Author

Oren Bochman

Published

Thursday, May 2, 2024

Keywords

numpy, probability, urn, polya, hoppe, moran, ehrenfest

Let’s create one of the most fundumental models in probability theory - the urn model.

Urn models go back to the 17th century and were first introduced in (Bernoulli 1713) by Jacob Bernoulli The urn model is a simple model that describes the process of drawing balls from an urn. The urn contains balls of different colors, and the goal is to study the probabilities of drawing balls of different colors.

Bernoulli, J. 1713. Ars Conjectandi [the Art of Conjecturing]. Impensis Thurnisiorum. https://books.google.co.il/books?id=Ba5DAAAAcAAJ.

The urn model is a simple model that describes the process of drawing balls from an urn.

The urn contains balls of different colors, and the goal is to study the probabilities of drawing balls of different colors.

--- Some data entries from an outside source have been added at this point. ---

(** X24.  [generate_optimal_schedule] on the rows of its two queries.  With
    no pending case or no active judge it returns the empty frame.  On the
    heuristic path it returns whenever the horizon (which starts tomorrow
    when no start date is given) lies in the calendar.  Whenever it returns,
    on either path, every row of the schedule pairs a pending case with an
    active judge on a day of the horizon, lasts the default half hour, and
    carries the priority of the case, where a missing priority and a
    priority of zero both count as 50: no row has priority zero. *)
Theorem generate_optimal_schedule_rows
    (sort_values : list Case → list Case) (ORTOOLS_AVAILABLE : bool)
    (Solve : CpModel → CpSolverStatus * (BoolVar → Z)) (tomorrow : Z)
    (cases : list PendingCase) (judges : list ActiveJudge)
    (start_date : option Z) (num_days : Z) (use_optimization : bool) :
  (∀ l, sort_values l ≡ₚ l) →
  (cases = [] ∨ judges = [] →
   Strict.generate_optimal_schedule sort_values ORTOOLS_AVAILABLE Solve
     tomorrow cases judges start_date num_days use_optimization
   = Ok (DataFrame []))
  ∧ (Strict.in_calendar (default tomorrow start_date) num_days →
     use_optimization && ORTOOLS_AVAILABLE = false →
     ∃ schedule_df,
       Strict.generate_optimal_schedule sort_values ORTOOLS_AVAILABLE Solve
         tomorrow cases judges start_date num_days use_optimization
       = Ok schedule_df)
  ∧ ∀ schedule_df,
      Strict.generate_optimal_schedule sort_values ORTOOLS_AVAILABLE Solve
        tomorrow cases judges start_date num_days use_optimization
      = Ok schedule_df →
      ∀ h, h ∈ rows schedule_df →
        ∃ c j, c ∈ cases ∧ j ∈ judges
               ∧ h_case_id h = pc_case_id c
               ∧ h_case_number h = pc_case_number c
               ∧ h_judge_id h = aj_judge_id j
               ∧ h_judge_name h = aj_judge_name j
               ∧ h_priority_score h
                 = match pc_priority_score c with
                   | Some p => if Qeq_bool p 0 then 50%Q else p
                   | None => 50%Q
                   end
               ∧ ¬ (h_priority_score h == 0)%Q
               ∧ estimated_duration_hours h = (1 # 2)%Q
               ∧ default tomorrow start_date ≤ hearing_date h
                 < default tomorrow start_date + num_days.
Proof.
  intros Hperm. unfold Strict.generate_optimal_schedule.
  destruct cases as [|c0 cases].
  { split; [done|]. split; [by eexists|].
    intros df [= <-] h Hh. by apply elem_of_nil in Hh. }
  destruct judges as [|j0 judges].
  { split; [done|]. split; [by eexists|].
    intros df [= <-] h Hh. by apply elem_of_nil in Hh. }
  cbn [HearingScheduler_default HearingScheduler_init bind].
  set (self := {| max_hearings_per_day := 20; max_hearings_per_judge := 15;
                  working_hours_per_day := 6;
                  avg_hearing_duration := 1 # 2 |}).
  set (start := default tomorrow start_date).
  set (judges_df := Strict.judges_DataFrame (judges_frame (j0 :: judges))).
  assert (Hid : Strict.has_judge_column judges_df "judge_id" = true) by done.
  assert (Hname : Strict.has_judge_column judges_df "judge_name" = true)
    by done.
  split; [by intros [?|?]|]. split.
  - intros Hcal ->.
    rewrite strict_heuristic_eq by (done || by left).
    eexists. apply schedule_hearings_heuristic_eq.
  - intros df Hrun h Hh.
    assert (Hrow : row_of_inputs self (cases_frame (c0 :: cases))
                     (Strict.judge_rows judges_df) start num_days h).
    { destruct (use_optimization && ORTOOLS_AVAILABLE).
      - by apply (strict_optimized_rows sort_values self _ judges_df start
                    num_days Hperm Hid Hname ORTOOLS_AVAILABLE Solve df).
      - by apply (strict_heuristic_rows sort_values self _ judges_df start
                    num_days Hperm Hid Hname df). }
    destruct Hrow as (c & j & Hc & Hj & -> & Hdate).
    apply list_elem_of_fmap in Hc as (pc & -> & Hpc).
    apply list_elem_of_fmap in Hj as (aj & -> & Haj).
    exists pc, aj. simpl in *. repeat split; try done; try lia.
    apply priority_or_50_nonzero.
Qed.

Lemma generate_optimal_schedule_rows_witness :
  ((∀ l, stable_sort_values l ≡ₚ l)
   ∧ Strict.in_calendar (default monday None) 5
   ∧ true && false = false)
  ∧ ∃ schedule_df,
      Strict.generate_optimal_schedule stable_sort_values false
        (candidate_solver nothing_booked) monday pending_cases active_judges
        None 5 true = Ok schedule_df
      ∧ h_priority_score <$> rows schedule_df = [80; 50; 50]%Q
      ∧ ∀ h, h ∈ rows schedule_df → ¬ (h_priority_score h == 0)%Q.
Proof.
  assert (Hcal : Strict.in_calendar (default monday None) 5).
  { right. unfold Strict.MAXORDINAL, monday. simpl. lia. }
  split; [split; [exact stable_sort_values_perm | by split]|].
  destruct (generate_optimal_schedule_rows stable_sort_values false
              (candidate_solver nothing_booked) monday pending_cases
              active_judges None 5 true stable_sort_values_perm)
    as (_ & Hreturns & Hrows).
  destruct (Hreturns Hcal eq_refl) as (df & Hdf).
  exists df. split; [done|]. split.
  - vm_compute in Hdf. by injection Hdf as <-.
  - intros h Hh.
    by destruct (Hrows df Hdf h Hh)
      as (c & j & _ & _ & _ & _ & _ & _ & _ & Hnz & _).
Defined.

(** ** Validation with the deadline's date arithmetic *)

Lemma strict_priority_deadline_eq today schedule_df threshold max_days :
  (has_column schedule_df "priority_score" = true →
   Strict.date_add today max_days = Ok (today + max_days)) →
  Strict._validate_priority_deadline today schedule_df threshold max_days
  = _validate_priority_deadline today schedule_df threshold max_days.
Proof.
  intros Hdate.
  unfold Strict._validate_priority_deadline, _validate_priority_deadline.
  destruct (has_column schedule_df "priority_score"); [|done].
  cbn [negb]. by rewrite Hdate.
Qed.

Lemma strict_validate_schedule_eq today self schedule_df judges_df :
  (has_column schedule_df "priority_score" = true →
   ∀ threshold max_days,
     PriorityDeadline threshold max_days ∈ constraints self →
     Strict.date_add today max_days = Ok (today + max_days)) →
  Strict.validate_schedule today self schedule_df judges_df
  = validate_schedule today self schedule_df judges_df.
Proof.
  intros Hdates. unfold Strict.validate_schedule, validate_schedule.
  rewrite (for_each_ext (Strict.validate_constraint today schedule_df)
             (validate_constraint today schedule_df)); [done|].
  intros violations c Hc. destruct c; try done.
  cbn [Strict.validate_constraint validate_constraint].
  rewrite strict_priority_deadline_eq; [done|].
  intros Hpri. by eapply Hdates.
Qed.

(** X14.  On a frame that has the columns [hearing_date], [judge_id] and
    [case_number], [validate_schedule] returns for every rule list in which
    the deadline [today + max_days] of each [priority_deadline] rule is a
    date of the calendar ([priority_score] is not needed, and without it
    the deadline is not computed); a [priority_deadline] rule at the head of
    the list whose deadline is not a date raises [OverflowError] when the
    frame has [priority_score]. *)
Theorem validate_schedule_total_on_complete_frames (today : Z)
    (self : ConstraintBuilder.t) (schedule_df : ScheduleDF)
    (judges_df : list Judge) :
  (has_column schedule_df "hearing_date" = true →
   has_column schedule_df "judge_id" = true →
   has_column schedule_df "case_number" = true →
   (has_column schedule_df "priority_score" = true →
    ∀ threshold max_days,
      PriorityDeadline threshold max_days ∈ constraints self →
      -999999999 ≤ max_days ≤ 999999999
      ∧ 1 ≤ today + max_days ≤ Strict.MAXORDINAL) →
   ∃ is_valid violations,
     Strict.validate_schedule today self schedule_df judges_df
     = Ok (is_valid, violations)
     ∧ (is_valid = true ↔ violations = []))
  ∧ (has_column schedule_df "priority_score" = true →
     ∀ threshold max_days rest,
       constraints self = PriorityDeadline threshold max_days :: rest →
       ¬ (-999999999 ≤ max_days ≤ 999999999
          ∧ 1 ≤ today + max_days ≤ Strict.MAXORDINAL) →
       Strict.validate_schedule today self schedule_df judges_df
       = Raise OverflowError).
Proof.
  split.
  - intros Hdate Hjudge Hnum Hdeadlines.
    rewrite strict_validate_schedule_eq.
    + by apply validate_schedule_returns_on_complete_frames.
    + intros Hpri threshold max_days Hin.
      destruct (Hdeadlines Hpri threshold max_days Hin) as [Hdelta Hsum].
      unfold Strict.date_add, Strict.timedelta.
      rewrite bool_decide_eq_true_2 by done. cbn [bind].
      by rewrite bool_decide_eq_true_2.
  - intros Hpri threshold max_days rest Hrules Hout.
    unfold Strict.validate_schedule. rewrite Hrules.
    cbn [for_each Strict.validate_constraint].
    unfold Strict._validate_priority_deadline. rewrite Hpri. cbn [negb].
    destruct (date_add_cases today max_days) as [Hok | ->]; [|done].
    exfalso. apply Hout.
    unfold Strict.date_add, Strict.timedelta in Hok.
    case_bool_decide; [|done]. cbn [bind] in Hok.
    by case_bool_decide.
Qed.

Lemma validate_schedule_total_on_complete_frames_witness :
  ∃ schedule_df is_valid violations,
    schedule_hearings_heuristic stable_sort_values two_per_judge three_cases
      [judge_A] monday 5 = Ok schedule_df
    ∧ (has_column schedule_df "hearing_date" = true
       ∧ has_column schedule_df "judge_id" = true
       ∧ has_column schedule_df "case_number" = true)
    ∧ Strict.validate_schedule monday
        (add_holiday_exclusion
           (add_priority_deadline (add_max_hearings_per_day init 1) 40 0)
           [monday + 1])
        schedule_df [judge_A]
      = Ok (is_valid, violations)
    ∧ Strict.validate_schedule monday
        (add_priority_deadline init 75 3000000) schedule_df [judge_A]
      = Raise OverflowError.
Proof.
  eexists.
  assert (Hdf : schedule_hearings_heuristic stable_sort_values two_per_judge
                  three_cases [judge_A] monday 5
                = Ok (DataFrame
                        [booking two_per_judge three_cases
                           (case_of 2 "C-2" 90) monday judge_A;
                         booking two_per_judge three_cases
                           (case_of 3 "C-3" 50) monday judge_A;
                         booking two_per_judge three_cases
                           (case_of 1 "C-1" 10) (monday + 1) judge_A]))
    by (by vm_compute).
  match type of Hdf with _ = Ok ?df =>
    assert (H1 : has_column df "hearing_date" = true) by done;
    assert (H2 : has_column df "judge_id" = true) by done;
    assert (H3 : has_column df "case_number" = true) by done;
    assert (H4 : has_column df "priority_score" = true) by done;
    assert (Hdeadlines :
      has_column df "priority_score" = true →
      ∀ threshold max_days,
        PriorityDeadline threshold max_days
          ∈ constraints
              (add_holiday_exclusion
                 (add_priority_deadline (add_max_hearings_per_day init 1)
                    40 0) [monday + 1]) →
        -999999999 ≤ max_days ≤ 999999999
        ∧ 1 ≤ monday + max_days ≤ Strict.MAXORDINAL);
    [|destruct (proj1 (validate_schedule_total_on_complete_frames monday
                (add_holiday_exclusion
                   (add_priority_deadline (add_max_hearings_per_day init 1)
                      40 0) [monday + 1])
                df [judge_A]) H1 H2 H3 Hdeadlines) as (b & vs & Hv & _);
      exists b, vs; split; [exact Hdf|]; split; [done|]; split; [exact Hv|];
      apply (proj2 (validate_schedule_total_on_complete_frames monday
                      (add_priority_deadline init 75 3000000) df [judge_A])
               H4 75%Q 3000000 [] eq_refl);
      unfold Strict.MAXORDINAL, monday; lia]
  end.
  intros _ threshold max_days Hin.
  cbn in Hin.
  repeat (apply elem_of_cons in Hin as [Hin | Hin];
          [try discriminate Hin|]).
  - injection Hin as _ ->. unfold Strict.MAXORDINAL, monday. lia.
  - by apply elem_of_nil in Hin.
Defined.
(** The checks of [VerifyTx], in the order of the source. *)
Definition checks (tx : CTransaction) (view0 : CCoinsViewCache)
    (blockReward minStake : CAmount) : list Check :=
  Test TX_MISSING_INPUTS "bad-inputs-unknown" (Ok (HaveInputs view0 tx))
  :: (if IsCoinBase tx then [] else flat_map (input_checks view0) (vin tx))
  ++ outputs_checks view0 0 (vout tx)
  ++ [Test TX_CONSENSUS "failed-signature-check"
        (Ok (signature_holds tx view0 blockReward));
      Test TX_CONSENSUS "failed-rangeproof-check"
        (RangeProofLogic_Verify (batched_proofs tx minStake))].










End WithEnv.
End Verification.

(* ===================================================================== *)
(** * The transaction verifier on a concrete chain                        *)
(* ===================================================================== *)

Module VerificationExamples.
Import Verification.

(** The predicates of the examples. *)
Inductive SamplePredicate : Type :=
| NoPredicate
| MintToken (key : Z) (amount : CAmount)
| PayFee (key : Z).

(** An output that shows what it is. *)
Record SampleOutput : Type := mkSampleOutput
  { o_value : CAmount;
    o_token : TokenId;
    o_confidential : bool;
    o_commitment : Z;
    o_key : Z;
    o_unspendable : bool;
    o_fee_script : bool;
    o_predicate : SamplePredicate;
    o_staked : bool }.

Although basic urn models can be represented with draws from well known distributions an the urn model is useful concrete form for thinking about probability particularly when implementing simple reinforcement learning algorithms or model with Bayesian updating.

Some more complex processess in probability theory can be set up as urn model making this a useful model to understand.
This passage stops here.